Emulation Arrives On the PS3
YokimaSun writes "Following the recent exploit that allows you to jailbreak your PS3, the homebrew community have now breached the console with the first homebrew game, which is the classic Pong. Also released is the first emulator for the system in the shape of a SNES Emulator great for those 16-bit games. Finally drk||Raziel, the coder of the Dreamcast Emulator NullDC, has posted screenshots of his Dreamcast emulator working on the PS3 (albeit at a very early stage). The PS3 is building up to be the Dream Console for emulation."
I am absolutely certain that Sony's upper management is absolutely thrilled at yet another demonstration of their brainchild's incredible versatility.
The higher the technology, the sharper that two-edged sword.
...that Microsoft's Xbox 360 *still* has not been exploited? PS3 has had a number of exploits over the years, but Xbox 360 is still locked down tight. Too bad desktop Windows still has remote code execution vulnerabilities discovered every month...
Probably an economic issue. Microsoft (and Sony, for that matter) doesn't make money from console hardware sales ... they need game sales to make a profit. So there's a clear incentive to make the Xbox hard to crack. Perhaps Microsoft is just better at that than Sony.
Have either of you actually played a video game before? Where do you get your intel from?
The 360 was the first to have a hypervisor exploit: http://www.xbox-scene.com/xbox1data/sep/EEZkykVkkFmojzapEq.php
The 360 was the first to allow playing burnt games: http://digg.com/news/technology/Modded_Xbox_360_Plays_Burned_Games
The 360 was the first to have homebrew: http://beta.ivancover.com/wiki/index.php/Xbox_360_King_Kong_Shader_Exploit
Not really. Emotion was pretty easy to figure out.
You missed the point. Figuring it out isn't the problem, it's how different the hardware is from the native platform. The more different, the more complex it is to emulate and the slower it will be.

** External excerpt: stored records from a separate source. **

(** An audit is admitted exactly when its configuration and capacity allow. *)
Lemma wp_admitAuditPreflight capacity recovery a :
  steady capacity recovery a -> guarded ControlAudit recovery a = None ->
  wp (admitAuditPreflight s deployment git_dir)
     (fun r _ => match ValidateAudit git_dir (live_config s deployment (app_db a)), EnsureAvailable capacity with
                 | Ok _, Ok _ => exists x, r = Ok x
                 | Err e, _ | Ok _, Err e => r = Err (Failed e)
                 end) (after_reads (S (app_reads a)) a).
Proof.
  intros St G. destruct (guarded_free _ _ _ G ltac:(done)) as [-> B]. destruct St as [R C Rc Md].
  assert (Control_Mode (liveControl (ControlKey s) (app_db a)) = OperatingModePaused /\ idle (app_runtime a) = true)
    as [Pa Id].
  { cbv zeta in Md. revert B. unfold controlBlocker, current_activity. cbn [activity_idle activity_audit activity_baseline].
    change (is_action ControlAudit ControlAudit) with true. cbn [orb andb].
    destruct (Control_Paused _), (idle _); cbn [negb orb]; try (by destruct (isSome (rt_baseline _))).
    intros _. symmetry in Md. by apply bool_decide_eq_true in Md. }
  unfold admitAuditPreflight. wp_step. wp_step. change (app_reads (after_reads _ a)) with (S (app_reads a)).
  rewrite R. cbn [negb]. wp_step. apply wp_recoveryConflict.
  change (app_runtime (_ <| app_reads := _ |>)) with (app_runtime a). rewrite <- Rc. cbv beta iota. cbn [isSome].
  wp_step. wp_step. change (app_runtime (_ <| app_reads := _ |>)) with (app_runtime a). rewrite Id. cbv beta iota.
  wp_step. unfold m_config. wp_step. change (app_db (_ <| app_reads := _ |>)) with (app_db a).
  wp_step. unfold m_lift at 1, wp at 1. cbn [fst snd]. destruct (ValidateAudit _ _); [|done]. cbn [lift].
  wp_step. unfold Control_. wp_step. change (app_db (_ <| app_reads := _ |>)) with (app_db a).
  rewrite (bool_decide_eq_true_2 _ Pa). wp_go.
  match goal with |- context [planningCapacityAt s (clock ?n) ?db] =>
    replace (planningCapacityAt s (clock n) db) with capacity by (symmetry; exact (C n)) end. unfold m_lift at 1, wp at 1. cbn [fst snd].
  destruct (EnsureAvailable capacity); [|done]. cbn [lift]. wp_go. by eexists.
Qed.

(** What [perform] says once the guards are passed. *)
Lemma perform_follows action capacity recovery a :
  steady capacity recovery a -> guarded action recovery a = None -> action = ControlResume \/ action = ControlCycle ->
  wp (perform s deployment git_dir Fingerprint preflight action (liveControl (ControlKey s) (app_db a)))
     (fun r _ => follows (offered action capacity recovery a) r) (after_reads (S (app_reads a)) a).
Proof.
  intros St G Act. destruct (guarded_free _ _ _ G ltac:(by destruct Act; subst)) as [-> B].
  unfold perform, offered, operation. rewrite B.
  destruct Act as [-> | ->]; unfold reply_capacity;
    change (is_action ControlResume ControlResume) with true; change (is_action ControlCycle ControlResume) with false;
    cbv iota; wp_step.
  - wp_go. unfold enterContinuous. wp_go. unfold m_config. wp_go.
    change (live_config s deployment (app_db _)) with (live_config s deployment (app_db a)).
    unfold m_lift at 1, wp at 1. cbn [fst snd].
    destruct (Validate _ _ _); [|by eexists]. cbn [lift]. unfold save_control. wp_go. apply wp_event. intros events n.
    wp_go. by eexists.
  - wp_go. unfold m_config. wp_go.
    change (live_config s deployment (app_db _)) with (live_config s deployment (app_db a)).
    unfold m_lift at 1, wp at 1. cbn [fst snd].
    destruct (Validate _ _ _); [|by eexists]. cbn [lift].
    eapply wp_mono; [exact (wp_startRunOnceBatch _ _ _ _ St)|]. cbv beta. intros r a' K.
    destruct (EnsureAvailable capacity); [destruct K as [c ->]|subst r; by eexists].
    wp_step. apply wp_event. intros events n. wp_go. by eexists.
Qed.

Lemma perform_pause control a :
  wp (perform s deployment git_dir Fingerprint preflight ControlPause control) (fun r _ => exists x, r = Ok x) a.
Proof.
  unfold perform, reply_capacity. change (is_action ControlPause ControlResume) with false.
  unfold pauseLocked, save_control, invalidatePRs. wp_go. apply wp_event. intros events n. wp_go. by eexists.
Qed.
(** What the dashboard shows for an audit, and what admits it. *)
Lemma audit_offer capacity a :
  guarded ControlAudit None a = None ->
  offered ControlAudit capacity None a =
    match ValidateAudit git_dir (live_config s deployment (app_db a)), EnsureAvailable capacity with
    | Ok _, Ok _ => allowed
    | Err e, _ | Ok _, Err e => refused (Failed e)
    end.
Proof.
  intros G. destruct (guarded_free _ _ _ G ltac:(done)) as [_ B]. unfold offered, operation. rewrite B. cbn.
  by destruct (ValidateAudit _ _), (EnsureAvailable _).
Qed.

(** What the dashboard offers is what an operator gets.  When nothing
    stops the service and the day does not turn, an action shown as available
    is carried out (an audit is admitted to its preflight), and one shown as
    unavailable is refused with exactly the reason shown; a pause is carried
    out always. *)
Theorem capabilities_agree action capacity recovery a :
  steady capacity recovery a ->
  let offer := offered action capacity recovery a in
  match action with
  | ControlPause => exists x, fst (ControlAction_ s deployment git_dir Fingerprint preflight ControlPause a) = Ok x
  | ControlAudit =>
    if Capability_Allowed offer
    then exists x, fst (admitAuditPreflight s deployment git_dir (after_reads (S (app_reads a)) a)) = Ok x
    else follows offer (fst (ControlAction_ s deployment git_dir Fingerprint preflight action a))
  | _ => follows offer (fst (ControlAction_ s deployment git_dir Fingerprint preflight action a))
  end.
Proof.
  intros St. cbv zeta. pose proof (wp_ControlAction action capacity recovery a) as W.
  destruct (guarded action recovery a) as [err|] eqn:G.
  - rewrite (offered_guarded _ capacity _ _ _ G). specialize (W (fun r _ => r = Err err) St eq_refl).
    destruct action; [done|..]; by exists err.
  - destruct action.
    + apply (W (fun r _ => exists x, r = Ok x) St). by apply perform_pause.
    + by apply (W (fun r _ => follows _ r) St), (perform_follows _ _ _ _ St G); left.
    + by apply (W (fun r _ => follows _ r) St), (perform_follows _ _ _ _ St G); right.
    + destruct (guarded_free _ _ _ G ltac:(done)) as [-> _]. rewrite (audit_offer _ _ G).
      pose proof (wp_admitAuditPreflight _ _ _ St G) as Ad.
      assert (forall e, wp (admitAuditPreflight s deployment git_dir) (fun r _ => r = Err (Failed e))
                (after_reads (S (app_reads a)) a) ->
              follows (refused (Failed e)) (fst (ControlAction_ s deployment git_dir Fingerprint preflight ControlAudit a)))
        as Rf.
      { intros e E. apply (W (fun r _ => follows _ r) St). unfold perform, startAudit. wp_step. wp_step.
        eapply wp_mono; [exact E|]. intros r a' ->. by eexists. }
      destruct (ValidateAudit _ _); [|by apply Rf]. destruct (EnsureAvailable _); [exact Ad|by apply Rf].
Qed.
End control_facts.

For example, the PS2 doesn't conform to the IEEE-754 standard for floating point like a PC does. Which means every single FP operation must be dealt with to handle these differences or compatability will be broken. Guess what type of operation is most common in a videogame? Suddenly a trivial op is now a major performance problem.
That's just the tip of the iceberg as far as emulation goes. It's never as simple as you think.
Go look at PCSX2. All the video processing is done by your GPU, and thus you do get things like better resolution than the PS2 and so on. They make extensive use of HEL tricks, dynamic recompilation and so on. However for all that it is still slow. Also please remember the more tricks, the more problems. UltraHLE was neat but ran all of about 8 games.
There was also a big advantage emulating the processor: It was a very simple design. At its heart, it was just a MIPS R4300i. A well documented processor, with a simple instruction set. Also, few games made use of its 64-bit capabilities so pretending it wasn't was not a big deal for emulators.
The Emotion Engine? Much stranger. MIPS based, but all sorts of additional instructions, many not well documented by Sony. Heavily uses 64-bit (integer and floating point) and has 128-bit FP capability too. In particular the real problem happens with the VU0 and VU1 units, which are 128-bit vector units. The sort of stuff they do would normally be on the GPU in a computer, but it is on the CPU in the PS2.
At any rate, it is a difficult system to emulate, at least for the people trying to do so. If you think you could do a better job, it would be wonderful if you took a swing at it. I do get the feeling from what I've seen that many of the emulation programs aren't the best and brightest at programming overall, they just like emulation.
However as it stands, the very best PS2 emulator out there requires a heavy hitting system to make possible. You need a good CPU, good video card, and even then it can be slow and buggy.